Kleine Anfrage: Investitionsschutz in bilateralen Handelsverträgen zwischen der Bundesrepublik Deutschland und Entwicklungs- sowie Schwellenländern


31.03.2015
Mit Blick auf die geplanten Handelsabkommen mit Kanada und den USA erkundigt sich Uwe Kekeritz mit seiner Fraktion B90/Grüne bei der Bundesregierung über andere Investitionsförderungs- und -schutzverträge.

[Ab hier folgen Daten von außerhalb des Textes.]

(* ===== verification/Stream.v ===== *)
(** * Byte streams: the reader interface and [ConnStream] (src/conn_stream.rs)

    The interception layers read from any [AsyncRead].  The interface
    [AsyncReadOk] states what they rely on: the bytes still to come, and that
    a read delivers a non-empty prefix of them.  [ConnStream] implements the
    interface over any reader that does, and [unread] puts bytes back in
    front. *)

From S2P Require Import Prelude RustStd.
Open Scope Z_scope.

(** The outcome of awaiting one [read] into a non-empty buffer; [RDeadline]
    is the enclosing timeout firing while the read is pending. *)
Inductive read_outcome :=
| RData (d : bytes)
| REof
| RErr
| RDeadline.

Class AsyncRead (S : Type) := poll_read : nat → S → read_outcome * S.

Class AsyncReadOk (S : Type) `{AsyncRead S} := {
  (** The bytes the stream still delivers before it ends or fails. *)
  contents : S → bytes;
  (** Decreases with every read that delivers data. *)
  rmeasure : S → nat;
  read_data n s d s' : (0 < n)%nat → poll_read n s = (RData d, s') →
    d ≠ [] ∧ (length d ≤ n)%nat ∧ contents s = d ++ contents s' ∧ (rmeasure s' < rmeasure s)%nat;
  read_stop n s o s' : (0 < n)%nat → poll_read n s = (o, s') →
    (∀ d, o ≠ RData d) → contents s = [];
}.

(** ** A peer: segments in arrival order, then end of stream *)

Inductive arrival := Seg (d : bytes) | Fail | Late.
Definition Source := list arrival.

#[global] Instance Source_read : AsyncRead Source := λ n s,
  match s with
  | [] => (REof, [])
  | Seg [] :: r => (REof, r)
  | Seg d :: r =>
      if decide (length d ≤ n)%nat then (RData d, r)
      else (RData (take n d), Seg (drop n d) :: r)
  | Fail :: r => (RErr, r)
  | Late :: r => (RDeadline, r)
  end.

Fixpoint source_contents (s : Source) : bytes :=
  match s with
  | Seg [] :: _ => []
  | Seg d :: r => d ++ source_contents r
  | _ => []
  end.
Fixpoint source_measure (s : Source) : nat :=
  match s with
  | Seg d :: r => S (length d + source_measure r)
  | _ :: r => S (source_measure r)
  | [] => O
  end.

#[global] Program Instance Source_read_ok : AsyncReadOk Source := {|
  contents := source_contents; rmeasure := source_measure |}.
Next Obligation.
  intros n s d s' Hn. unfold poll_read, Source_read.
  destruct s as [|[[|x d0]| |] r]; try done. case_decide as Hle; intros [= <- <-].
  - split_and!; [done|done|done|cbn; lia].
  - assert (∃ y e, drop n (x :: d0) = y :: e) as (y & e & He).
    { destruct (drop n (x :: d0)) eqn:E; [|eauto].
      apply (f_equal length) in E. rewrite length_drop in E. cbn in *. lia. }
    split_and!; [by destruct n; [lia|]|rewrite length_take; lia| |].
    + rewrite He. cbn [source_contents]. rewrite <-He, app_assoc, take_drop. done.
    + cbn [source_measure]. rewrite length_drop. cbn. lia.
Qed.
Next Obligation.
  intros n s o s' Hn. unfold poll_read, Source_read.
  destruct s as [|[[|x d0]| |] r]; try done.
  case_decide; intros [= <- <-] Hno; by destruct (Hno _ eq_refl).
Qed.

(** ** ConnStream *)

Record ConnStream (T : Type) := MkConnStream {
  inner : T;
  request_id : Z;
  pushback : bytes;
  pushback_offset : nat;
}.
Arguments MkConnStream {_} _ _ _ _.
Arguments inner {_} _.
Arguments request_id {_} _.
Arguments pushback {_} _.
Arguments pushback_offset {_} _.

(** [ConnStream::with_request_id]; [ConnStream::of] draws a fresh id. *)
Definition with_request_id {T} (t : T) (id : Z) : ConnStream T := MkConnStream t id [] 0.

(** [poll_read]: restored bytes first, released once they are all consumed. *)
#[global] Instance ConnStream_poll_read {T} `{AsyncRead T} : AsyncRead (ConnStream T) := λ n s,
  if decide (pushback_offset s < length (pushback s))%nat then
    let available := drop (pushback_offset s) (pushback s) in
    let count := (length available `min` n)%nat in
    let offset := (pushback_offset s + count)%nat in
    (RData (take count available),
     if decide (offset = length (pushback s))
     then MkConnStream (inner s) (request_id s) [] 0
     else MkConnStream (inner s) (request_id s) (pushback s) offset)
  else
    let '(o, t) := poll_read n (inner s) in
    (o, MkConnStream t (request_id s) (pushback s) (pushback_offset s)).

(** [unread]: the given bytes, then what is left of earlier pushback. *)
Definition unread {T} (b : bytes) (s : ConnStream T) : ConnStream T :=
  match b with
  | [] => s
  | _ => MkConnStream (inner s) (request_id s) (b ++ drop (pushback_offset s) (pushback s)) 0
  end.

Section conn_stream.
Context {T : Type} `{AsyncReadOk T}.

Definition conn_contents (s : ConnStream T) : bytes :=
  drop (pushback_offset s) (pushback s) ++ contents (inner s).
Definition conn_measure (s : ConnStream T) : nat :=
  (length (drop (pushback_offset s) (pushback s)) + rmeasure (inner s))%nat.

#[global] Program Instance ConnStream_read_ok : AsyncReadOk (ConnStream T) := {|
  contents := conn_contents; rmeasure := conn_measure |}.
Next Obligation.
  intros n s d s' Hn. unfold poll_read, ConnStream_poll_read, conn_contents, conn_measure.
  case_decide as Hoff.
  - intros [= <- <-]. set (av := drop (pushback_offset s) (pushback s)).
    assert (length av = (length (pushback s) - pushback_offset s)%nat) as Hav by apply length_drop.
    set (k := (length av `min` n)%nat).
    assert (0 < k ≤ length av)%nat as Hk by (unfold k; lia).
    assert (length (take k av) = k) as Htk by (rewrite length_take; lia).
    assert (take k av ≠ []) by (intros E; rewrite E in Htk; cbn in Htk; lia).
    split_and!; [done|unfold k in *; lia| |].
    + case_decide as Hend; cbn [inner pushback pushback_offset].
      * assert (k = length av) as -> by lia. by rewrite take_ge by lia.
      * rewrite <-drop_drop. fold av. by rewrite app_assoc, take_drop.
    + case_decide as Hend; cbn [inner pushback pushback_offset]; [cbn; lia|].
      rewrite <-drop_drop. fold av. rewrite length_drop. lia.
  - destruct (poll_read n (inner s)) as [o t] eqn:E. intros [= -> <-]. cbn.
    rewrite drop_ge by lia. destruct (read_data n _ _ _ Hn E) as (? & ? & ? & ?). done.
Qed.
Next Obligation.
  intros n s o s' Hn. unfold poll_read, ConnStream_poll_read, conn_contents.
  case_decide as Hoff; [intros [= <- <-] Hno; by destruct (Hno _ eq_refl)|].
  destruct (poll_read n (inner s)) as [o' t] eqn:E. intros [= -> <-] Hno.
  rewrite drop_ge by lia. by apply (read_stop n _ _ _ Hn E).
Qed.

Lemma contents_unread b (s : ConnStream T) : contents (unread b s) = b ++ contents s.
Proof.
  destruct b as [|x b]; [done|]. cbn [contents ConnStream_read_ok unread]. unfold conn_contents.
  cbn [pushback pushback_offset inner]. by rewrite drop_0, <-app_assoc.
Qed.

End conn_stream.

(** ** Reading to the end *)

Section read_all.
Context {S : Type} `{AsyncReadOk S}.

(** [read_to_end] with a buffer of [n] bytes; the measure of the stream is
    enough fuel. *)
Fixpoint read_all_go (fuel n : nat) (s : S) : bytes * S :=
  match fuel with
  | O => ([], s)
  | Datatypes.S fuel =>
      match poll_read n s with
      | (RData d, s') => let '(r, s'') := read_all_go fuel n s' in (d ++ r, s'')
      | (_, s') => ([], s')
      end
  end.
Definition read_all (n : nat) (s : S) : bytes := (read_all_go (Datatypes.S (rmeasure s)) n s).1.

Lemma read_all_go_contents fuel n s :
  (0 < n)%nat → (rmeasure s < fuel)%nat → (read_all_go fuel n s).1 = contents s.
Proof.
  intros Hn. revert s; induction fuel as [|fuel IH]; intros s Hf; [lia|]. cbn.
  destruct (poll_read n s) as [o s'] eqn:E. destruct o as [d| | |].
  - destruct (read_data n s d s' Hn E) as (_ & _ & Hc & Hm).
    specialize (IH s' ltac:(lia)). destruct (read_all_go fuel n s') as [r s'']. cbn in *.
    by rewrite Hc, IH.
  - symmetry. by apply (read_stop n s _ _ Hn E).
  - symmetry. by apply (read_stop n s _ _ Hn E).
  - symmetry. by apply (read_stop n s _ _ Hn E).
Qed.

Lemma read_all_contents n s : (0 < n)%nat → read_all n s = contents s.
Proof. intros. apply read_all_go_contents; [done|lia]. Qed.

End read_all.

(** ** Properties *)

(** Restoring bytes onto a stream is exact: whatever was restored before
    and whatever chunk size the next layer reads with, it sees the restored
    bytes in order and then the rest of the connection. *)
Theorem unread_then_read {T} `{AsyncReadOk T} (b : bytes) (s : ConnStream T) (n : nat) :
  (0 < n)%nat → read_all n (unread b s) = b ++ contents s.
Proof. intros Hn. rewrite read_all_contents by done. apply contents_unread. Qed.

Lemma unread_then_read_witness :
  read_all 3 (unread (lit "GET ") (unread (lit "/") (with_request_id [Seg (lit "abc"); Seg (lit "d")] 7)))
  = lit "GET /abcd".
Proof. rewrite (unread_then_read (T := Source)) by lia. reflexivity. Defined.

(** Peeking is undone by [unread]: after any one read of a connection,
    pushing the delivered bytes back restores its contents. *)
Theorem unread_undoes_read {T} `{AsyncReadOk T} (s s' : ConnStream T) (d : bytes) (n : nat) :
  (0 < n)%nat → poll_read n s = (RData d, s') → contents (unread d s') = contents s.
Proof.
  intros Hn E. rewrite contents_unread. by destruct (read_data n s d s' Hn E) as (_ & _ & -> & _).
Qed.

Lemma unread_undoes_read_witness :
  contents (unread (lit "ab") (MkConnStream [Seg (lit "cd")] 7 (lit "abxy") 2))
  = contents (MkConnStream [Seg (lit "cd")] 7 (lit "abxy") 0).
Proof.
  apply (unread_undoes_read (T := Source) (MkConnStream [Seg (lit "cd")] 7 (lit "abxy") 0) _ _ 2);
    [lia|reflexivity].
Defined.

Deutschland hat als Pionier des Investitionsschutzes in Handelsverträgen zwischenzeitlich 129 gültige Investitionsförderungs- und -schutzverträge (IFV) in Kraft gesetzt. In der Regel haben diese Verträge eine bestimmte Laufzeit. Zum Ende der Laufzeit sind verschiedene Mechanismen für den weiteren Bestand oder das Auslaufen der Abkommen vorgesehen. Die Verträge können sich automatisch passiv verlängern oder müssen aktiv verlängert werden, teilweise laufen sie aus oder können erstmals zum Ablauf gekündigt werden. Darüber hinaus unterhält die Bundesrepublik Deutschland weitere Instrumente der Außenwirtschaftspolitik, die zum Teil parallel, zum Teil komplementär angewendet werden. Im Zuge der Debatten um die geplanten Handelsabkommen mit Kanada und den USA treten auch alle anderen IFV verstärkt in den Fokus der Öffentlichkeit.

Im Mittelpunkt der Kleinen Anfrage stehen vor allem die Gültigkeitsdauer der IFV mit anderen Staaten, der Rolle von Investor-Staat-Schiedsgerichtsverfahren sowie Umwelt- und Sozialstandards in diesen Verträgen.